**Input material:**
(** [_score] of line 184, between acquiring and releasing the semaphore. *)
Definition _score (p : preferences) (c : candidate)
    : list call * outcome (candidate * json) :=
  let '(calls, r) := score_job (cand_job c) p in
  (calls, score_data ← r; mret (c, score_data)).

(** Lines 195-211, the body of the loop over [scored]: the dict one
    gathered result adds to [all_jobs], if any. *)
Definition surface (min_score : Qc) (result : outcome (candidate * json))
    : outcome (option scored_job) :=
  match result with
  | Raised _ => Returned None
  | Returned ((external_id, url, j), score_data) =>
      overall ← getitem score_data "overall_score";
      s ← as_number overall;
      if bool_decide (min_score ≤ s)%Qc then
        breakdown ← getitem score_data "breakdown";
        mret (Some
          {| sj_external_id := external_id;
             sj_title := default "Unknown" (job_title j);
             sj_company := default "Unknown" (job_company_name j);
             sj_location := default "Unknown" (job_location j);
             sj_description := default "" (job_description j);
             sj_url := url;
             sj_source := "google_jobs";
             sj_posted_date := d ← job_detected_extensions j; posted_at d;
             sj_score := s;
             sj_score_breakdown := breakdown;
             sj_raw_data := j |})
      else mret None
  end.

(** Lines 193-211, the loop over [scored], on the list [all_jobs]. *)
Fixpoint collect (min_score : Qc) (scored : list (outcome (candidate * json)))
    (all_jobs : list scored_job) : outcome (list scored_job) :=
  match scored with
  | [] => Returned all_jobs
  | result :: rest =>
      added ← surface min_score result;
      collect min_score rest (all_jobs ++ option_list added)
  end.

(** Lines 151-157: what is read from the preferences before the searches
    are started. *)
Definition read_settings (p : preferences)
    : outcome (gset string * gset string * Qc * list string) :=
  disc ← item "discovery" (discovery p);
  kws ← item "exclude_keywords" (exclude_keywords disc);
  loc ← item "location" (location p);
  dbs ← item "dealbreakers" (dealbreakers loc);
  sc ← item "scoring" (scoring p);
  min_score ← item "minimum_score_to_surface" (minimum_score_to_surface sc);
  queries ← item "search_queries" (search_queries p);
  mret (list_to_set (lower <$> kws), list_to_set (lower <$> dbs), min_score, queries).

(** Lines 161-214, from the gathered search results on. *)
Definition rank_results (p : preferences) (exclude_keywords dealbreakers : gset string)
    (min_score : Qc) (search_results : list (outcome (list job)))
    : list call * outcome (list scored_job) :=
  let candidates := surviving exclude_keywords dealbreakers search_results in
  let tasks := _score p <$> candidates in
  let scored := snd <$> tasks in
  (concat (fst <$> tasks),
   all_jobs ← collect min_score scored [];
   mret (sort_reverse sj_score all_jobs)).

**Activity:**
Would you reproduce the whole listing exactly as it stands?

**Result for this task:**
(** [_score] of line 184, between acquiring and releasing the semaphore. *)
Definition _score (p : preferences) (c : candidate)
    : list call * outcome (candidate * json) :=
  let '(calls, r) := score_job (cand_job c) p in
  (calls, score_data ← r; mret (c, score_data)).

(** Lines 195-211, the body of the loop over [scored]: the dict one
    gathered result adds to [all_jobs], if any. *)
Definition surface (min_score : Qc) (result : outcome (candidate * json))
    : outcome (option scored_job) :=
  match result with
  | Raised _ => Returned None
  | Returned ((external_id, url, j), score_data) =>
      overall ← getitem score_data "overall_score";
      s ← as_number overall;
      if bool_decide (min_score ≤ s)%Qc then
        breakdown ← getitem score_data "breakdown";
        mret (Some
          {| sj_external_id := external_id;
             sj_title := default "Unknown" (job_title j);
             sj_company := default "Unknown" (job_company_name j);
             sj_location := default "Unknown" (job_location j);
             sj_description := default "" (job_description j);
             sj_url := url;
             sj_source := "google_jobs";
             sj_posted_date := d ← job_detected_extensions j; posted_at d;
             sj_score := s;
             sj_score_breakdown := breakdown;
             sj_raw_data := j |})
      else mret None
  end.

(** Lines 193-211, the loop over [scored], on the list [all_jobs]. *)
Fixpoint collect (min_score : Qc) (scored : list (outcome (candidate * json)))
    (all_jobs : list scored_job) : outcome (list scored_job) :=
  match scored with
  | [] => Returned all_jobs
  | result :: rest =>
      added ← surface min_score result;
      collect min_score rest (all_jobs ++ option_list added)
  end.

(** Lines 151-157: what is read from the preferences before the searches
    are started. *)
Definition read_settings (p : preferences)
    : outcome (gset string * gset string * Qc * list string) :=
  disc ← item "discovery" (discovery p);
  kws ← item "exclude_keywords" (exclude_keywords disc);
  loc ← item "location" (location p);
  dbs ← item "dealbreakers" (dealbreakers loc);
  sc ← item "scoring" (scoring p);
  min_score ← item "minimum_score_to_surface" (minimum_score_to_surface sc);
  queries ← item "search_queries" (search_queries p);
  mret (list_to_set (lower <$> kws), list_to_set (lower <$> dbs), min_score, queries).

(** Lines 161-214, from the gathered search results on. *)
Definition rank_results (p : preferences) (exclude_keywords dealbreakers : gset string)
    (min_score : Qc) (search_results : list (outcome (list job)))
    : list call * outcome (list scored_job) :=
  let candidates := surviving exclude_keywords dealbreakers search_results in
  let tasks := _score p <$> candidates in
  let scored := snd <$> tasks in
  (concat (fst <$> tasks),
   all_jobs ← collect min_score scored [];
   mret (sort_reverse sj_score all_jobs)).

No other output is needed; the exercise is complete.